The Security organisation is divided in the following areas:

• Information Security - Enterprise architecture, ISMS, Governance, Risk Management, Compliance and certifications.
• Cyber Defence Centre - in-house security monitoring & operations, incident management, threat intelligence, Offensive- and defensive security testing, Forensic and investigations.
• Security design and engineering - Physical design, installation and commissioning in northvolt´s constructions project, security project management and security design for security controls.
• Physical security - Physical security site management, implementation and maintenance of access control, CCTV, intrusion alarm, security guards and site physical security control centre/SOC.

The organisation has step by step increased and improved, and gone from myself taking on a lot of different roles within all disciplines to having a fantastic team with senior competences onboard. However, always being very few in relation to the rest of the company forced us to adjust, improve and work efficient.

In addition I´ve supported regarding personnel protection to Executive Management, security regarding Onboard- and offboarding such as background control matrix and suppliers. Establishing a process of how to handle 3rd party supplier security, creating Frame agreements for the security suppliers and establishing relationship with the "Swedish environment work agency", local Police at each site, the "Swedish Economic Crime Authority" and the "Swedish Security Service". During the last months I´ve spent part of my time establishing a process for divesting/carving out parts of the company in a secure way.

• Main focus from start was to prepare and structure the company for sale and divestment from Monterro which took place in July 2022.
• Collaborated with other board members to develop and execute programs and initiatives to advance organizational mission.
• Reviewed financial reports, budgets, and audit results to monitor the organization's fiscal health.

My responsibility as CSO and Head of Group Security included strategic, tactic and operational responsibility for Telia Company´s security in 6 countries and for the Group functions.

First job was to define the organisation and then implement and made sure execution was made.

In the organisation we hae the following teams:

• Governance & Architecture-team was responsible for policys, instructions, guidelines and standards as well as our Security Governance, which includes a ISO27001-certificate. To set and review the security architecture and guide&support regarding security questions related to Swedish large enterprise Bid´s are other responsibilities.
• The" ICT-security"-team was responsible for security regarding It, Networks and Workstations. There´s also "Purple"-team work done (combination of red/blue team)for IT, Networks, Cloud and Workstations and make sure all activities, projects, products to use the "Security by design"-process.
• The "Physical & Personal Security"-team was responsible for shops, offices, tech sites, fire, work environment, event- and travel security as well as crisis management.
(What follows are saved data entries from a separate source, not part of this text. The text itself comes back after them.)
(** C1. The static case does not do what C1 says and what the dynamic case
    does. On [example_gcn] ([cheb_k = 3], two nodes, one channel) with
    [x = [[0], [1]]] and static embeddings [[1, 0], [1, 0]], [forward]
    returns, but its output is not the mixing of the Chebyshev polynomials
    [T_0 = I], [T_1 = L], [T_2 = 2 L L - I] of the Laplacian: the third
    support it mixes is [get_laplacian(A, L)]. *)
Lemma static_forward_not_chebyshev :
  ~ exists self' out adj,
      AVWGCN.forward false example_gcn example_x example_E = Ok (self', (out, adj)) /\
      chebyshev_convolution (AVWGCN.cheb_k example_gcn)
                            (fun _ n d => item example_E [n; d])
                            example_gcn example_x out 1 2 1 1.
Proof.
  intros (self' & out & adj & Hf & Hcheb).
  assert (Hwf : well_formed example_gcn 1 1) by (repeat split; reflexivity).
  destruct (squeeze_2 example_E 2 2 eq_refl (le_n 2) (le_n 2)) as (Hsq & Hsqi).
  destruct (forward_static_spec example_gcn example_x example_E 1 2 1 1
              Hwf eq_refl (le_n 2) eq_refl Hsq)
    as (out' & adj' & filter & A & L & L' & Hf' & Hfc & HAs & HAi & HL & HLs & HL'
        & HLs' & _ & Hoi & _).
  unfold AVWGCN.forward in Hf. rewrite Hf' in Hf. injection Hf as <- <- <-.
  destruct Hcheb as (filter_c & Ac & Ic & Lc & T & Hfc_c & HAcs & HAci & HIs & HIi
                     & HLc & HT & _ & Hoci).
  rewrite Hfc in Hfc_c. injection Hfc_c as <-.
  destruct (fc_last_layer example_gcn example_x filter 1 2 1 1 Hwf eq_refl Hfc)
    as (h & Hfilter).
  assert (Hone : forall b n o, item filter [b; n; o] = 1).
  { intros b n o. rewrite Hfilter. cbn. rewrite rsum_1. cbn. lra. }
  set (a := tanh 1 * tanh 1).
  assert (Ha : 0 < a) by (pose proof tanh_1_pos; unfold a; nra).
  assert (Hadj : forall i j, (i < 2)%nat -> (j < 2)%nat ->
            adjacency_entry 2 (fun (_ n d : nat) => item example_E [n; d])
                            (item filter) 0 i j = a).
  { intros i j Hi Hj. unfold adjacency_entry. rewrite rsum_2, !Hone. cbn [item example_E].
    rewrite !Rmult_1_l, !Rmult_0_l, tanh_0. unfold relu, a.
    rewrite Rmax_right; nra. }
  set (s := 2 * a + 1).
  assert (Hs : 0 < s) by (unfold s; lra).
  (* the Laplacian of the static branch *)
  destruct (get_laplacian_matrix A (eye 2) 1 2 HAs eq_refl) as (L2 & HL2 & _ & HLi).
  rewrite HL in HL2. injection HL2 as <-.
  assert (HLv : forall i j, (i < 2)%nat -> (j < 2)%nat ->
            item L [0; i; j]%nat = (a + if (i =? j)%nat then 1 else 0) / s).
  { intros i j Hi Hj. rewrite (HLi 0%nat i j (le_n 1) Hi Hj).
    unfold normalized_entry. rewrite !rsum_2.
    rewrite !HAi, !Hadj by lia. cbn [tl eye item].
    replace (a + (if (i =? 0)%nat then 1 else 0) + (a + (if (i =? 1)%nat then 1 else 0)))
      with s by (unfold s; destruct i as [|[|i]]; cbn; [lra | lra | lia]).
    replace (a + (if (j =? 0)%nat then 1 else 0) + (a + (if (j =? 1)%nat then 1 else 0)))
      with s by (unfold s; destruct j as [|[|j]]; cbn; [lra | lra | lia]).
    rewrite Rmult_comm, <- Rmult_assoc, Rpower_neg_half_sq by exact Hs.
    field. lra. }
  (* the Laplacian of the claim *)
  destruct (get_laplacian_batched Ac Ic 1 2 HAcs HIs) as (L2 & HL2 & HLcs & HLci).
  rewrite HLc in HL2. injection HL2 as <-.
  assert (HLcv : forall i j, (i < 2)%nat -> (j < 2)%nat ->
            item Lc [0; i; j]%nat = (a + if (i =? j)%nat then 1 else 0) / s).
  { intros i j Hi Hj. rewrite (HLci 0%nat i j (le_n 1) Hi Hj).
    unfold normalized_entry. rewrite !rsum_2.
    rewrite !HAci, !Hadj, !HIi by lia. cbn [identity_entry].
    replace (a + (if (i =? 0)%nat then 1 else 0) + (a + (if (i =? 1)%nat then 1 else 0)))
      with s by (unfold s; destruct i as [|[|i]]; cbn; [lra | lra | lia]).
    replace (a + (if (j =? 0)%nat then 1 else 0) + (a + (if (j =? 1)%nat then 1 else 0)))
      with s by (unfold s; destruct j as [|[|j]]; cbn; [lra | lra | lia]).
    rewrite Rmult_comm, <- Rmult_assoc, Rpower_neg_half_sq by exact Hs.
    field. lra. }
  (* the third support of the static branch *)
  destruct (get_laplacian_batched A L 1 2 HAs HLs) as (L2 & HL2 & _ & HLi').
  rewrite HL' in HL2. injection HL2 as <-.
  assert (HLv' : item L' [0; 0; 1]%nat = (a + a / s) / s).
  { rewrite (HLi' 0%nat 0%nat 1%nat) by lia.
    unfold normalized_entry. rewrite !rsum_2.
    rewrite !HAi, !Hadj, !HLv by lia. cbn [Nat.eqb].
    replace (a + (a + 1) / s + (a + (a + 0) / s)) with s by (unfold s; field; lra).
    replace (a + (a + 0) / s + (a + (a + 1) / s)) with s by (unfold s; field; lra).
    rewrite Rmult_comm, <- Rmult_assoc, Rpower_neg_half_sq by exact Hs.
    field. lra. }
  (* the polynomial T_2 of the claim *)
  destruct (HT 2%nat) as (HT2 & _); [cbn; lia|].
  pose proof (chebyshev_2 Ic Lc (T 2%nat) 1 2 HIs HLcs HT2 0%nat 0%nat 1%nat
                (le_n 1) (le_S _ _ (le_n 1)) (le_n 2)) as HT2v.
  rewrite rsum_2, !HLcv, HIi in HT2v by lia. cbn [Nat.eqb identity_entry] in HT2v.
  (* both descriptions of the output entry *)
  specialize (Hoi 0%nat 0%nat 0%nat (le_n 1) (le_S _ _ (le_n 1)) (le_n 1)).
  specialize (Hoci 0%nat 0%nat 0%nat (le_n 1) (le_S _ _ (le_n 1)) (le_n 1)).
  rewrite Hoi in Hoci. unfold mixed in Hoci.
  change (AVWGCN.embed_dim example_gcn) with 2%nat in Hoci.
  change (AVWGCN.cheb_k example_gcn) with 3%nat in Hoci.
  rewrite !rsum_3, !rsum_1, !rsum_2 in Hoci.
  cbn [static_support item example_x example_E example_gcn squeeze
       AVWGCN.weights_pool AVWGCN.bias_pool constant shape unsqueezed_index
       Nat.eqb identity_entry] in Hoci.
  assert (Hout : item L' [0; 0; 1]%nat = item (T 2%nat) [0; 0; 1]%nat) by lra.
  rewrite HLv', HT2v in Hout.
  assert (Hgap : 2 * ((a + 1) / s * ((a + 0) / s) + (a + 0) / s * ((a + 1) / s)) - 0
                 - (a + a / s) / s = 2 * a * (a + 1) / (s * s))
    by (unfold s; field; lra).
  assert (Hpos : 0 < 2 * a * (a + 1) / (s * s))
    by (apply Rdiv_lt_0_compat; nra).
  lra.
Qed.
They also took care of security investigations.
• The "National Security Sweden"-team with focus on Swedish national security matters as "Säkerhetsskydd" (Security protective act), "Säkerhetsskyddschef", Lawful authority services.
• The "GSOC (Global Security Operation Center)"-team that worked both proactive and reactive and monitor, detect and mitigate as well as handle security incidents, including CERT and security intelligence.
• The "Total Defence"-team - single point of contact concerning everything related to "Totalförsvarsfrågor" (Total defence, geopolitical topics) for Sweden.

Within in my responsibility as CSO for Telia Sverige AB and Head of Security & Privacy included a responsibility for the following brands and organistaions Telia Sverige AB, Cygate, IBS, Halebop, Skanova etc.

My main focus was to review what was made regarding security within the organisation, collect individuals, restructure and suggest a new organisation.

Some of the main focus areas were:
• Information and ICT security, including national security, Total defense and Lawful Authority services
• Physical & Personal security
• Privacy & Data Governance
• Business Continuity & Production readiness

Between 1/12-16 and 1/5-17 I as well had my previous role as "VP and Head of Fixed Telephony & Datacom".